Experts need to be prepared to answer challenging questions on cross-examination.[71] It is common for expert witnesses to answer beyond the scope of the question, and many attorneys take advantage of this by skewing the questions on cross-examination.[72] The following are possible questions that could be asked on cross:

If the data you used to form your opinion turns out to be different than what you used, will your opinion change?

Did you make any assumptions while forming your opinions?

How much uncertainty do you have?

How certain are you?[73]

  1. Very high hourly?

Other common questions on cross-examination will attempt to discredit the witness as a “hired gun”:

You are a professional witness? You are getting paid to be here today?

You are being paid for your opinions?

How much do you get paid per hour?[74]

  1. Does the expert have a stake in the outcome?
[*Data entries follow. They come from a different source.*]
(** * tap2rekt-wss: the lobby / match session state machine

    A shallow embedding of the socket.io server of the repository.  The
    repository keeps several generations of the same server side by side:

    - [src/server.ts]: lobby handlers, and the first generation of
      [join_match], which overwrites the player entry and starts the
      countdown whenever the roster has exactly two keys.  The file
      [src/unnamed/part_001] is this program without the lobby handlers, and
      the first 103 lines of [src/unnamed/part_000] differ from that one in
      message payloads and in a 10 s game only;
    - the program that starts at line 104 of [src/unnamed/part_000]: lobby
      handlers that also materialise the match, a guarded [join_match] and
      the helper [startMatchCountdown], which persists the winner.  Line
      numbers written [part_000:n] below are lines of that file.

    Both are embedded here, [ServerTs] and [Part000]; the handlers that are
    textually the same in both ([join_lobby], [tap], [disconnecting]) are
    embedded once.  The two older programs are embedded further down,
    [Part001] and [Oldest], and related to [ServerTs].

    Modelling conventions.
    - A JS object used as a dictionary ([Record<string, T>]) is an
      association list kept in the order in which [Object.keys] enumerates
      it: array-index keys first, ascending, then the other keys in creation
      order.
    - The embedding describes the server on plain keys.  A lookup [o[k]]
      on such a dictionary also finds the members every object inherits
      from [Object.prototype] ([constructor], [toString], [__proto__] and
      the others listed in [inherited]), and [o["__proto__"] = v] sets the
      prototype instead of a key; [obj_get] and [obj_set] describe own keys
      only.  Where the source differs for an id or a wallet of such a name
      (a guard that passes on an inherited member, a [TypeError], a roster
      entry that is not added), a theorem carries [plain_run] or
      [plain_event] as a hypothesis: in a run of plain events no lookup
      reaches an inherited member.
    - Payload fields are strings, and [role] ranges over the two values of
      its declared type.
    - [number] is [Z]: the counters stay far below 2^53, where doubles are
      exact.
    - Handlers run to completion; a handler is a function from the world to
      the new world and the list of broadcasts it emitted, oldest first.
    - [setTimeout] appends a pending timer to the world; the event
      [ev_timeout n] fires the n-th pending timer.  Nested [setTimeout]
      calls keep the order inside one chain; between chains every firing
      order is allowed, which covers the order real time gives.
    - [Date.now()] is not modelled: the [startTime] field of
      [countdown_start] and [game_start] is left out of the messages. *)

From Stdlib Require Import List String Ascii ZArith NArith Bool Lia Permutation.
Import ListNotations.
Local Open Scope string_scope.
Local Open Scope list_scope.
Local Open Scope Z_scope.

(** ** Plain keys *)

(** The names of the members of [Object.prototype], which every dictionary
    created as [{}] inherits. *)
Definition inherited (k : string) : bool :=
  existsb (String.eqb k)
    ["constructor"; "__defineGetter__"; "__defineSetter__"; "hasOwnProperty";
     "__lookupGetter__"; "__lookupSetter__"; "isPrototypeOf";
     "propertyIsEnumerable"; "toString"; "valueOf"; "__proto__";
     "toLocaleString"].

Definition plain (k : string) : bool := negb (inherited k).

(** ** JS objects as ordered dictionaries *)

Section Obj.
Context {A : Type}.

Definition Obj := list (string * A).

Definition digit_of (c : ascii) : option N :=
  let n := N_of_ascii c in
  if ((48 <=? n) && (n <=? 57))%N then Some (n - 48)%N else None.

Fixpoint digits_value (s : string) (acc : N) : option N :=
  match s with
  | EmptyString => Some acc
  | String c s' =>
      match digit_of c with
      | Some d => digits_value s' (10 * acc + d)%N
      | None => None
      end
  end.

(** An array index: a canonical decimal numeral below 2^32 - 1. *)
Definition array_index (k : string) : option N :=
  match k with
  | EmptyString => None
  | String c rest =>
      if (Ascii.eqb c "0"%char && negb (String.eqb rest ""))%bool then None
      else match digits_value k 0%N with
           | Some n => if (n <? 4294967295)%N then Some n else None
           | None => None
           end
  end.

(** [o[k]] for a plain key [k]: the own property, if there is one. *)
Fixpoint obj_get (k : string) (o : Obj) : option A :=
  match o with
  | [] => None
  | (k', v) :: o' => if String.eqb k k' then Some v else obj_get k o'
  end.

(** [o[k] = v] for a key that [o] has: the key keeps its place. *)
Fixpoint obj_replace (k : string) (v : A) (o : Obj) : Obj :=
  match o with
  | [] => []
  | (k', v') :: o' =>
      if String.eqb k k' then (k', v) :: o' else (k', v') :: obj_replace k v o'
  end.

(** [o[k] = v] for a new array-index key of value [n]. *)
Fixpoint insert_index (n : N) (k : string) (v : A) (o : Obj) : Obj :=
  match o with
  | [] => [(k, v)]
  | (k', v') :: o' =>
      match array_index k' with
      | Some n' =>
          if (n <? n')%N then (k, v) :: o else (k', v') :: insert_index n k v o'
      | None => (k, v) :: o
      end
  end.

(** [o[k] = v] for a plain key [k]. *)
Definition obj_set (k : string) (v : A) (o : Obj) : Obj :=
  match obj_get k o with
  | Some _ => obj_replace k v o
  | None =>
      match array_index k with
      | Some n => insert_index n k v o
      | None => o ++ [(k, v)]
      end
  end.

(** [Object.keys(o)] and [Object.values(o)] *)
Definition obj_keys (o : Obj) : list string := map fst o.
Definition obj_values (o : Obj) : list A := map snd o.

(** [Array.prototype.reduce] without an initial value; [None] is the
    [TypeError] it throws on an empty array. *)
Definition reduce (f : A -> A -> A) (l : list A) : option A :=
  match l with
  | [] => None
  | a :: l' => Some (fold_left f l' a)
  end.
End Obj.
Arguments Obj : clear implicits.

(** ** Data model *)

Record Player := mkPlayer { wallet : string; score : Z; taps : Z }.

Inductive MatchState := waiting | countdown | active | finished.

Record Match := mkMatch {
  id : string;
  players : Obj Player;
  state : MatchState;
  countdownTime : Z;
  gameTime : Z;
  winner : option string
}.

Inductive Role := creator | opponent.

Record LobbyPlayer := mkLobbyPlayer {
  lp_wallet : string;
  role : Role;
  deposited : bool
}.

Inductive LobbyState := lobby_waiting | ready.

Record Deposits := mkDeposits { dep_creator : bool; dep_opponent : bool }.

Record Lobby := mkLobby {
  lobby_id : string;
  lobby_players : Obj LobbyPlayer;
  lobby_state : LobbyState;
  deposits : Deposits
}.

(** The entries of a [game_end] score list. *)
Record Score := mkScore { score_wallet : string; score_value : Z }.

(** The payloads of the broadcasts. *)
Inductive Msg :=
| lobby_update (playerCount : Z) (status : LobbyState)
| lobby_player_joined (playerCount : Z) (wallet : string)
| deposit_confirmed (role : Role)
| match_ready (matchId : option string)
| player_joined (playerCount : Z)
| countdown_start (duration : Z)
| game_start (duration : Z)
| tap_update (wallet : string) (taps : Z)
| game_end (scores : list Score) (winner : string)
| player_left (playerCount : Z).

(** [io.to(room).emit(...)] *)
Record Emit := emit { emit_room : string; emit_msg : Msg }.

(** The closures handed to [setTimeout], each closing over a match id. *)
Inductive Task :=
| settle_timeout (matchId : string)
| countdown_timeout (matchId : string)
| game_timeout (matchId : string).

Record Timer := mkTimer { delay : Z; task : Task }.

(** The process state: the two module-level registries, the rooms of every
    socket, and the pending timers. *)
Record World := mkWorld {
  lobbies : Obj Lobby;
  matches : Obj Match;
  rooms : Obj (list string);
  timers : list Timer
}.

Definition init : World := mkWorld [] [] [] [].

(** *** Field updates *)

Definition with_taps (t : Z) (p : Player) : Player :=
  mkPlayer (wallet p) (score p) t.

Definition with_players (ps : Obj Player) (m : Match) : Match :=
  mkMatch (id m) ps (state m) (countdownTime m) (gameTime m) (winner m).

Definition with_state (s : MatchState) (m : Match) : Match :=
  mkMatch (id m) (players m) s (countdownTime m) (gameTime m) (winner m).

Definition with_winner (wn : option string) (m : Match) : Match :=
  mkMatch (id m) (players m) (state m) (countdownTime m) (gameTime m) wn.

Definition with_deposited (d : bool) (p : LobbyPlayer) : LobbyPlayer :=
  mkLobbyPlayer (lp_wallet p) (role p) d.

Definition with_lobby_players (ps : Obj LobbyPlayer) (l : Lobby) : Lobby :=
  mkLobby (lobby_id l) ps (lobby_state l) (deposits l).

Definition with_lobby_state (s : LobbyState) (l : Lobby) : Lobby :=
  mkLobby (lobby_id l) (lobby_players l) s (deposits l).

Definition with_deposits (d : Deposits) (l : Lobby) : Lobby :=
  mkLobby (lobby_id l) (lobby_players l) (lobby_state l) d.

(** [deposits[role] = true] *)
Definition set_deposit (r : Role) (d : Deposits) : Deposits :=
  match r with
  | creator => mkDeposits true (dep_opponent d)
  | opponent => mkDeposits (dep_creator d) true
  end.

Definition with_lobbies (ls : Obj Lobby) (w : World) : World :=
  mkWorld ls (matches w) (rooms w) (timers w).

Definition with_matches (ms : Obj Match) (w : World) : World :=
  mkWorld (lobbies w) ms (rooms w) (timers w).

Definition with_rooms (rs : Obj (list string)) (w : World) : World :=
  mkWorld (lobbies w) (matches w) rs (timers w).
Rule 4-3.4(b) of the Rules Regulating the Florida Bar states that a lawyer shall not:

fabricate evidence, counsel or assist a witness to testify falsely, or offer an inducement to a witness, except a lawyer may pay a witness reasonable expenses incurred by the witness in attending or testifying at proceedings; a reasonable, noncontingent fee for professional services of an expert witness; and reasonable compensation to reimburse a witness for the loss of compensation incurred by reason of preparing for, attending, or testifying at proceedings.[75]

Furthermore, common law in most jurisdictions find that it is improper for an expert witness to obtain a contingency fee.[76]

  1. Is the expert much more Defense or Plaintiff oriented?

Many professional witnesses will work for both plaintiffs and defendants, but some have a preference of one over the other.[77] It is important to know before hiring a witness if they have any particular bias.[78] The best experts maintain a balance between representing the client and maintaining objectivity.[79] One way to tell if an expert is merely stating what you want to hear is if they come to the conclusion quickly without reviewing the issue when initially asked.[80] Although it is good to know that the expert is willing to testify on your clients behalf, it is equally important that the evidence stand up under stringent analysis.[81]